OK, so you go to some site and order a certificate. This process is by
itself complicated enough to where several people have felt the need to
do write-ups about how to do it. Including screen shots with lots of red
circles and warnings. Do this! Don't do that! Remember this! Don't
forget that!

Next, you stress your cc by paying a churlish amount of money.

Getting this far, you've got several passwords to keep track of. And
you're doomed (= you have to pay more money) if you forget any one of them.
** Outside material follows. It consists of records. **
(* ===== verification/ClaimRemote.v ===== *)
(** * Working claims on GitHub ([src/crates/gh-provider/src/client.rs])

    The requests with which a claim is kept on an issue or a pull request: the shared
    [working] label, one sticky comment edited in place, the release and the cleanup of
    labels of older builds.  GitHub is the class [Issues]: one operation per request of
    the client, each of which may fail, the governor's refusal and the caller's
    deadline (a [timed] call cut short) included.  [IssuesLaws] has what GitHub's
    documentation says of them; [memory_issues] is an instance. *)

From Stdlib Require Import Ascii String.
From S2P Require Import Prelude Text CoreTask WorkingClaim.
From S2P Require Work.

#[global] Open Scope Z_scope.
#[local] Open Scope string_scope.
#[local] Open Scope list_scope.

(** An error: GitHub's, with its status if it answered; one of the client's own; the
    governor's refusal; a request the deadline cut short. *)
Inductive GhError : Type :=
| Api (status : option Z)
| Graphql (message : string)
| Refused
| Cut.

(** A repository and the number of an issue or pull request in it. *)
Record Target : Type := mkTarget { t_owner : string; t_name : string; t_number : Z }.

#[export] Instance Target_eq_dec : EqDecision Target.
Proof. solve_decision. Defined.
#[export] Instance Target_countable : Countable Target.
Proof.
  refine (inj_countable' (fun t => (t_owner t, t_name t, t_number t))
            (fun p => mkTarget p.1.1 p.1.2 p.2) _). by intros [].
Defined.

Record Comment : Type := mkComment { c_id : Z; c_login : string; c_body : option string }.

(** A computation over GitHub. *)
Definition Request (R A : Type) : Type := R -> R * (A + GhError).

#[export] Instance request_ret {R} : MRet (Request R) := fun A a r => (r, inl a).
#[export] Instance request_bind {R} : MBind (Request R) := fun A B k m r =>
  match m r with (r', inl a) => k a r' | (r', inr e) => (r', inr e) end.
Definition fail {R A} (e : GhError) : Request R A := fun r => (r, inr e).
(** [match] on an error that may be excused. *)
Definition catch {R A} (m : Request R A) (excused : GhError -> bool) (k : Request R A) : Request R A :=
  fun r => match m r with
           | (r', inl a) => (r', inl a)
           | (r', inr e) => if excused e then k r' else (r', inr e)
           end.
(* ===== verification/ClaimRemoteProps.v ===== *)
(** * A claim on GitHub is one comment and one label
      ([src/crates/gh-provider/src/client.rs]) *)

From Stdlib Require Import Ascii String.
From S2P Require Import Prelude Text CoreTask WorkingClaim WorkingClaimProps ClaimRemote.
From S2P Require Work.

#[global] Open Scope Z_scope.
#[local] Open Scope string_scope.
#[local] Open Scope list_scope.

(** ** The in-memory issues keep the promises *)

Lemma repo_comments_elem p r c :
  c ∈ repo_comments p r <-> exists t, repo_of t = p /\ c ∈ mem_comments r t.
Proof.
  unfold repo_comments, mem_comments, in_repo. rewrite list_elem_of_In, in_flat_map. split.
  - intros ([t l] & Hin & Hc). exists t. cbn [fst snd] in Hc. case_bool_decide; [|by destruct Hc].
    split; [done|]. apply list_elem_of_In, elem_of_map_to_list in Hin. rewrite Hin. by apply list_elem_of_In.
  - intros (t & Ht & Hc). destruct (m_comments r !! t) as [l|] eqn:E; [|by apply elem_of_nil in Hc].
    exists (t, l). split; [by apply list_elem_of_In, elem_of_map_to_list|]. cbn [fst snd].
    rewrite bool_decide_eq_true_2 by done. by apply list_elem_of_In.
Qed.
(* ===== verification/ClaimLease.v ===== *)
(** * Leases of working claims ([src/crates/server/src/working_claims.rs])

    One durable record per agent that holds a task: acquired when the agent starts,
    renewed upstream while it lives, released when it is gone, and the sweeps that
    retire what other builds and other boxes left behind.  Operations of one holder are
    serialized by its lock; each is a function on the daemon's state, which holds the
    store, the workspace rows, GitHub, and the notices shown.

    Rows that do not decode are absent from [rows].  The lock map and its pruning, the
    wake of the poller and log lines are left out, and so is the backstop on the lock
    of a row: a projection that gives up there is one that [commits] refuses. *)

From Stdlib Require Import Ascii String.
From S2P Require Import Prelude Text CoreTask WorkStore WorkingClaim ClaimRemote WorkspaceRow.
From S2P Require Work ProviderOps.

#[global] Open Scope Z_scope.
#[local] Open Scope string_scope.
#[local] Open Scope list_scope.

Definition CLAIM_KEY_PREFIX : string := "terminal-working-claim:".
Definition WORKING_CLAIM_HEARTBEAT : Z := secs (15 * 60).
Definition WORKING_CLAIM_TTL : Z := secs (60 * 60).
Definition TRANSIENT_ERROR_DEBOUNCE : Z := secs (60 * 60).

Inductive ClaimHolder : Type := Pty (backend_key : string) | Structured (run : string).
Section daemon.
Context {S Raw R : Type} `{Store S Raw} (user : string) `{IssuesLaws R user}.
Context (encode : WorkingClaimRecord -> Raw) (decode : Raw -> option WorkingClaimRecord) (bad_json : string).
Context (show_store : StoreError -> string) (show_gh : GhError -> string) (debug : string -> string).
Context (simple : Work.uuid -> string).
Context (stamp rfc3339 : Z -> string) (parse_stamp : string -> option Z).

Notation State := (Daemon S R).
Notation sync := (sync_remote show_gh debug simple stamp rfc3339 parse_stamp user).
Notation heartbeat := (heartbeat_record encode show_store show_gh debug simple stamp rfc3339 parse_stamp user).

(** ** A heartbeat *)

Lemma persist_hub l (d d' : State) : persist_record encode show_store l d = inl d' -> hub d' = hub d /\ rows d' = rows d.
Proof. unfold persist_record. destruct (set_kv _ _ _); [|done]. by intros [= <-]. Qed.

Lemma persist_reported_hub l (d : State) : hub (persist_reported encode show_store l d) = hub d.
Proof.
  unfold persist_reported. destruct (persist_record _ _ l d) as [d'|e] eqn:E; [|done]. by apply persist_hub in E as [? _].
Qed.

Lemma commit_hub env k f (d : State) : hub (apply_and_commit env k f d) = hub d.
Proof. unfold apply_and_commit. destruct (rows d !! k); [|done]. by case_match. Qed.

Lemma project_hub env l claimed who mode (d : State) : hub (project_synced_claim env l claimed who mode d) = hub d.
Proof. destruct mode; [apply commit_hub|done]. Qed.

Lemma catch_not_found {A} (m : Request R A) k r :
  (catch m (status_in [404]) (mret k) r).1 = (m r).1.
Proof. unfold catch. destruct (m r) as [r' [a|e]]; [done|]. by case_match. Qed.

(** A label of an older build is not the shared one. *)
Lemma legacy_not_stable l c : parse_label l = Some c -> forall x,
  eq_ignore_ascii_case x WORKING_LABEL_NAME = true -> eq_ignore_ascii_case x l = false.
Proof.
  unfold parse_label. destruct (strip_prefix WORKING_CLAIM_LABEL_PREFIX l) as [e|] eqn:E; [|done]. intros _ x.
  apply strip_prefix_Some in E as ->. unfold eq_ignore_ascii_case. intros ->%String.eqb_eq. reflexivity.
Qed.

(** Taking off the label of an older build leaves comments and the shared label alone. *)
Definition shows_claim (ls : list string) : bool := existsb (fun x => eq_ignore_ascii_case x WORKING_LABEL_NAME) ls.
(** ** The commit of a prepared row *)

Lemma merge_events_view pr_key pending key v :
  client_view key (map Emit (issue_merge_events pr_key pending)) v
  = if bool_decide (key ∈ map issue_key pending) then None else v.
Proof.
  revert v. induction pending as [|m l IH]; intros v; [done|].
  change (client_view key (map Emit (issue_merge_events pr_key (m :: l))) v)
    with (client_view key (map Emit (issue_merge_events pr_key l)) (client_step key v (Emit (WorkspaceRemoved (issue_key m))))).
  rewrite IH. cbn [client_step map]. destruct (String.eqb_spec (issue_key m) key) as [He|He].
  - rewrite (bool_decide_eq_true_2 (key ∈ issue_key m :: _)) by (rewrite He; by left). by destruct (bool_decide _).
  - destruct (decide (key ∈ map issue_key l)) as [Hin|Hin].
    + by rewrite !bool_decide_eq_true_2 by (done || by right).
    + rewrite !bool_decide_eq_false_2; [done| |done]. intros [?|?]%elem_of_cons; congruence.
Qed.

Lemma commit_merge_synced (env : Env S) w pending d : synced d (commit_merge env w pending d).1.
Proof.
  unfold PollUpsert.commit_merge. destruct (commit_workspace_move _ _ _ _ _ _ _ d) as [[d' o]|e] eqn:Ec; cbn [fst].
  - transitivity d'; [|apply fold_costs_synced]. eapply move_synced; [|intros; apply merge_events_view|exact Ec].
    apply declared_off.
  - apply report_synced.
Qed.

Lemma plan_one scopes now (s : S) key w before b :
  plan_upserts scopes now s [(key, w)] (mkBatch before [] [] ∅) = inl b ->
  ws_key (core w) = key
  /\ (workspace_events b = [w]
      \/ workspace_events b = [] /\ exists json, get_workspace s key = inl (Some json) /\ row_json w = Some json).
Proof.
  cbn [plan_upserts]. destruct (plan_upsert scopes now s key w _) as [b1|] eqn:E; [|done]. intros [= <-].
  revert E. unfold plan_upsert. destruct (String.eqb_spec (ws_key (core w)) key) as [Hk|]; [|done]. cbn [negb].
  destruct (project_record_for_workspace scopes now s w) as [project|]; [|done].
  destruct (row_json w) as [json|]; [|done]. destruct (get_workspace s key) as [previous|] eqn:Eg; [|done].
  set (b0 := match project with Some (p, (k, j)) => _ | None => _ end).
  assert (workspace_events b0 = []) as Hb0.
  { unfold b0. destruct project as [[p [k j]]|]; [|done]. unfold add_project. by destruct (bool_decide _). }
  intros [= <-]. split; [done|]. destruct (bool_decide (previous = Some json)) eqn:Eb.
  - right. split; [done|]. apply bool_decide_eq_true in Eb as ->. by exists json.
  - left. cbn [add_row workspace_events]. by rewrite Hb0.
Qed.
(* ===== verification/Tiles.v ===== *)
(** * Tile trees ([src/crates/core/src/workspace.rs])

    The split layout of one session: the leaves are terminals, a split shares its
    area between two children by a percentage.  A path is the list of steps from
    the root, [0] to the left or the top child and anything else to the other.

    The operations that mutate the tree through [&mut self] return the tree they
    leave beside their result.  [descend_to_leaf] walks with the height of the tree
    as fuel, [balanced_at] with the number of terminals; [descend_spec] and
    [balanced_round_trips] show that this is enough.

    The lemmas say where a path leads: the leaves before it, the leaves after it
    and the subtree it names ([leaves_split]), and what each operation does to
    these three. *)

From S2P Require Import Prelude.

#[global] Open Scope Z_scope.

Inductive TileTree : Type :=
| Leaf (terminal_id : Z)
| HSplit (left right : TileTree) (ratio : Z)
| VSplit (top bottom : TileTree) (ratio : Z).

#[export] Instance TileTree_eq_dec : EqDecision TileTree.
Proof. solve_decision. Defined.

Inductive TileDirection : Type := Left | Right | Up | Down.
Inductive TileAxis : Type := Horizontal | Vertical.
Inductive RemoveAtError : Type := CannotRemoveRoot | PathNotFound.

#[export] Instance TileAxis_eq_dec : EqDecision TileAxis.
Proof. solve_decision. Defined.

Inductive SessionLayout : Type :=
| Tabs (active : nat)
| Splits (tree : TileTree) (focused : list Z).

#[export] Instance SessionLayout_eq_dec : EqDecision SessionLayout.
Proof. solve_decision. Defined.

Definition TILE_RATIO_MIN : Z := 10.
Definition TILE_RATIO_MAX : Z := 90.

Definition wants_horizontal (dir : TileDirection) : bool :=
  match dir with Left | Right => true | _ => false end.

Definition wants_first (dir : TileDirection) : bool :=
  match dir with Left | Up => true | _ => false end.

Definition is_hsplit (t : TileTree) : bool :=
  match t with HSplit _ _ _ => true | _ => false end.

Definition is_leaf (t : TileTree) : bool :=
  match t with Leaf _ => true | _ => false end.

(** ** Reading *)

Fixpoint collect_leaves (t : TileTree) (out : list Z) : list Z :=
  match t with
  | Leaf i => out ++ [i]
  | HSplit l r _ | VSplit l r _ => collect_leaves r (collect_leaves l out)
  end.

Definition leaves (t : TileTree) : list Z := collect_leaves t [].

(** Half the slice, the odd one to the first side ([usize::div_ceil]). *)
Definition div_ceil2 (n : nat) : nat := (n + 1) / 2.

Fixpoint balanced_at (fuel : nat) (ids : list Z) (depth : nat) : option TileTree :=
  match ids, fuel with
  | [], _ => None
  | [only], _ => Some (Leaf only)
  | _, O => None
  | _, S fuel =>
      let mid := div_ceil2 (length ids) in
      first ← balanced_at fuel (take mid ids) (S depth);
      second ← balanced_at fuel (drop mid ids) (S depth);
      Some (if Nat.even depth then HSplit first second 50 else VSplit first second 50)
  end.

Definition balanced (ids : list Z) : option TileTree := balanced_at (length ids) ids 0.

(** The path is pushed and popped in place; it comes back with the answer. *)
Fixpoint find_path (t : TileTree) (id : Z) (path : list Z) : bool * list Z :=
  match t with
  | Leaf i => (i =? id, path)
  | HSplit l r _ | VSplit l r _ =>
      let (found, path) := find_path l id (path ++ [0]) in
      if found then (true, path) else
      let (found, path) := find_path r id (removelast path ++ [1]) in
      if found then (true, path) else (false, removelast path)
  end.

Definition path_to (t : TileTree) (id : Z) : option (list Z) :=
  let (found, path) := find_path t id [] in
  if found then Some path else None.

Fixpoint subtree_at (t : TileTree) (path : list Z) {struct path} : option TileTree :=
  match path with
  | [] => Some t
  | step :: rest =>
      match t with
      | Leaf _ => None
      | HSplit l r _ | VSplit l r _ => subtree_at (if step =? 0 then l else r) rest
      end
  end.

Fixpoint height (t : TileTree) : nat :=
  match t with
  | Leaf _ => 0
  | HSplit l r _ | VSplit l r _ => S (height l `max` height r)
  end.

(** The loop of [descend_to_leaf]: while the path names a split, go to its first child. *)
Fixpoint descend (fuel : nat) (t : TileTree) (path : list Z) : list Z :=
  match fuel with
  | O => path
  | S fuel =>
      match subtree_at t path with
      | None | Some (Leaf _) => path
      | Some _ => descend fuel t (path ++ [0])
      end
  end.

Definition descend_to_leaf (t : TileTree) (path : list Z) : list Z := descend (height t) t path.

(** The loop of [neighbor] over the ancestors, [i - 1] being the step looked at. *)
Fixpoint neighbor_above (t : TileTree) (path : list Z) (dir : TileDirection) (i : nat) : option (list Z) :=
  match i with
  | O => None
  | S i =>
      let prefix := take i path in
      node ← subtree_at t prefix;
      if negb (Bool.eqb (is_hsplit node) (wants_horizontal dir)) then neighbor_above t path dir i else
      let came_from_near := Bool.eqb (nth i path 0 =? 1) (wants_first dir) in
      if negb came_from_near then neighbor_above t path dir i else
      Some (descend_to_leaf t (prefix ++ [if wants_first dir then 0 else 1]))
  end.

Definition neighbor (t : TileTree) (path : list Z) (dir : TileDirection) : option (list Z) :=
  neighbor_above t path dir (length path).

Definition axis_at (t : TileTree) (path : list Z) : option TileAxis :=
  match subtree_at t path with
  | None | Some (Leaf _) => None
  | Some (HSplit _ _ _) => Some Horizontal
  | Some (VSplit _ _ _) => Some Vertical
  end.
Now, some robot does an indifferent survey of your company. This may
include a request for you to call a machine that doesn't even talk back
to you!

When you finally receive the mail with the collection code you must
follow the mysterious instructions herein and go to obscene places in
your browser to export a certain file. This file has an extension that
doesn't necessarily match your imagination of it being a .pfx or a .p12
or a .crt or a .key or a .whatever file when you're done. So you search
the internet for instructions on how to convert from one format to
another (which btw may take you to many interesting places). With some
luck you find what you're looking for - and maybe you even understand
the suggested procedure.

Now it's time to put your newly acquired certificate to work. This -
among many other intransparent actions - involves the use of a MS
program that you don't have. And you cannot just go and download it from
somewhere! No no, at best it's part of a many-gigabyte download of some
SDK that you don't really need. Having resolved this little problem you
must now ...

Arrrghh ....

Who on earth came up with this whole concept????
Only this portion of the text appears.